(* ===== verification/CliMain.v ===== *)
(** * wfb/cli.py: the connection and [main]

    From the command line to the output: the endpoint is parsed and connected,
    the lines of the stream are stripped and the empty ones dropped, and one of
    the two modes of [Cli] runs over them.  The parsed arguments, whether the
    connect succeeds, and the stream up to its end are arguments. *)
From Stdlib Require Import ZArith Lia Bool Ascii String.
From stdpp Require Import base tactics list sets strings.
From S2P Require Import Prelude PyStr Json StatsClient JsonText Url Bytes TapWire Capture LineProto TxSel StatsHub Statsd FeedText Cli.
Open Scope Z_scope.

Record cli_args := mkCliArgs { ca_endpoint : string; ca_json : bool; ca_once : bool }.
Definition default_endpoint : string := "tcp://127.0.0.1:8103".

(** The exit status and what was printed; or an exception that escapes. *)
Inductive cli_outcome := CliExit (code : Z) (out : list string) | CliRaises (out : list string) (e : pyerr).

Section Main.
Context {F : Type} {PF : PyFloat F} (repr : json F -> string) (bracket_ok : string -> bool).

Definition _lines (stream : list string) : list (feed_line (F := F)) :=
  omap (fun raw => let line := strip raw in if String.eqb line "" then None else Some (mkLine line (loads line))) stream.

(** The viewer's copy of the stats client's parser: the same code. *)
Definition cli_parse_endpoint : string -> res (string * Z) := _parse_endpoint bracket_ok.

(** [connect]: the [OSError] a connect raises, or nothing. *)
Definition _connect (connect : string * Z -> option pyerr) (endpoint : string) : res unit :=
  let* hp := cli_parse_endpoint endpoint in
  match connect hp with Some e => Err e | None => Ok tt end.

Definition is_oserror (e : pyerr) : bool := match e with OSError _ => true | _ => false end.

Definition cli_main (connect : string * Z -> option pyerr) (a : cli_args) (stream : list string) : cli_outcome :=
  match _connect connect (ca_endpoint a) with
  | Err e => if is_oserror e then CliExit 1 ["fpvd-stats: connect " +:+ ca_endpoint a +:+ " failed"] else CliRaises [] e
  | Ok _ =>
      let '(out, ended) := if ca_json a then _run_json (ca_once a) (_lines stream) else _run_rendered repr (ca_once a) (_lines stream) in
      match ended with
      | None => CliExit 0 out
      | Some e => if is_oserror e then CliExit 1 (out ++ ["fpvd-stats: disconnected"]) else CliRaises out e
      end
  end.
End Main.

(* ------------------------------------------------------------------ *)
(** ** The viewer shows the feed *)

Section Shows.
Context {F : Type} {PF : PyFloat F} (repr : json F -> string) (frepr : F -> string) (fok : F -> bool) {FR : FloatRepr frepr fok}.
Context (bracket_ok : string -> bool).

Lemma rstrip_drops p s c : p c = true -> rstrip_if p (s +:+ String c EmptyString) = rstrip_if p s.
Proof. intros Hc. induction s as [|a s IH]; [rewrite sapp_nil_l; cbn; by rewrite Hc|]. rewrite sapp_cons. cbn. by rewrite IH. Qed.

Lemma strip_line (d : list (string * json F)) : strip (dumps frepr (JDict d) +:+ String LF EmptyString) = dumps frepr (JDict d).
Proof.
  assert (H := strip_obj frepr d). unfold strip in *.
  assert (E : forall t, lstrip (dumps frepr (JDict d) +:+ t) = dumps frepr (JDict d) +:+ t) by (intros t; cbn [dumps]; by rewrite sapp_assoc).
  assert (E0 := E EmptyString). rewrite sapp_nil_r in E0. rewrite E0 in H. by rewrite E, rstrip_drops.
Qed.

Lemma server_line now child r : fok now = true -> NoDup (map fst (packets_of r)) ->
  exists d, raw_record now child r = JDict d /\ strip (raw_line frepr now child r) = dumps frepr (JDict d) /\
    dumps frepr (JDict d) <> EmptyString /\ loads (dumps frepr (JDict d)) = Some (JDict d).
Proof.
  intros Hn Hp. destruct (raw_plain frepr fok now child r Hn Hp) as [Hpl [d Ed]]. exists d. split; [done|]. unfold raw_line. rewrite Ed.
  split; [apply strip_line|]. split; [by cbn [dumps]|]. rewrite Ed in Hpl. rewrite <- (sapp_nil_r (dumps frepr (JDict d))). by apply loads_dumps with fok.
Qed.

Lemma json_prints (recs : list (F * string * raw_event)) :
  Forall (fun r => fok r.1.1 = true /\ NoDup (map fst (packets_of r.2))) recs ->
  _run_json false (_lines (map (fun r => raw_line frepr r.1.1 r.1.2 r.2) recs)) =
    (map (dumps frepr) (map (fun r => raw_record r.1.1 r.1.2 r.2) recs) ++ ["fpvd-stats: disconnected"], None).
Proof.
  induction 1 as [|[[now child] r] recs [Hn Hp] Hr IH]; [done|]. cbn [map _lines omap list_omap fst snd] in *.
  destruct (server_line now child r Hn Hp) as (d & Ed & Es & Hne & Hl). rewrite Es. destruct (String.eqb_spec (dumps frepr (JDict d)) "") as [|_]; [done|].
  cbn [_run_json fl_text]. unfold _lines in IH. rewrite IH, Ed. done.
Qed.

Lemma records_read (recs : list (F * string * raw_event)) :
  Forall (fun r => fok r.1.1 = true /\ NoDup (map fst (packets_of r.2))) recs ->
  map loads (map (dumps frepr) (map (fun r => raw_record r.1.1 r.1.2 r.2) recs)) = map Some (map (fun r => raw_record r.1.1 r.1.2 r.2) recs).
Proof.
  induction 1 as [|[[now child] r] recs [Hn Hp] Hr IH]; [done|]. cbn [map fst snd] in *. rewrite IH. f_equal.
  destruct (server_line now child r Hn Hp) as (d & -> & _ & _ & Hl). exact Hl.
Qed.

(** The raw mode, on the lines a stats server writes: each record's text, in
    order, and each reads back as the record; an endpoint that is not a host
    and a port escapes as a [ValueError], and a refused connection exits 1. *)
Theorem viewer_shows_feed connect h n (recs : list (F * string * raw_event)) :
  h <> EmptyString -> all_chars host_char h = true -> 1 <= n <= 65535 ->
  Forall (fun r => fok r.1.1 = true /\ NoDup (map fst (packets_of r.2))) recs ->
  let stream := map (fun r => raw_line frepr r.1.1 r.1.2 r.2) recs in
  let records := map (fun r => raw_record r.1.1 r.1.2 r.2) recs in
  cli_main repr bracket_ok connect (mkCliArgs ("tcp://" +:+ h +:+ ":" +:+ str_nat n) true false) stream =
    match connect (lower h, n) with
    | None => CliExit 0 (map (dumps frepr) records ++ ["fpvd-stats: disconnected"])
    | Some e => if is_oserror e then CliExit 1 ["fpvd-stats: connect " +:+ ("tcp://" +:+ h +:+ ":" +:+ str_nat n) +:+ " failed"] else CliRaises [] e
    end /\
  map loads (map (dumps frepr) records) = map Some records.
Proof.
  intros Hh Hc Hn Hr stream records. split; [|by apply records_read].
  unfold cli_main, _connect, cli_parse_endpoint. cbn [ca_endpoint ca_json ca_once].
  assert (E := endpoint_read bracket_ok h n EmptyString Hh Hc Hn (or_introl eq_refl)). rewrite sapp_nil_r in E. rewrite E. cbn [rbind].
  destruct (connect (lower h, n)) as [e|]; [done|]. unfold stream. cbn iota. rewrite (json_prints recs Hr). done.
Qed.
End Shows.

· · · · ·

Using the data above, transcribe the lines that run from the line with "Lemma json_prints (recs" to the line with "list_omap fst snd] in *.", both ends kept, and output nothing else.

**Answer to this exercise**:
Lemma json_prints (recs : list (F * string * raw_event)) :
  Forall (fun r => fok r.1.1 = true /\ NoDup (map fst (packets_of r.2))) recs ->
  _run_json false (_lines (map (fun r => raw_line frepr r.1.1 r.1.2 r.2) recs)) =
    (map (dumps frepr) (map (fun r => raw_record r.1.1 r.1.2 r.2) recs) ++ ["fpvd-stats: disconnected"], None).
Proof.
  induction 1 as [|[[now child] r] recs [Hn Hp] Hr IH]; [done|]. cbn [map _lines omap list_omap fst snd] in *.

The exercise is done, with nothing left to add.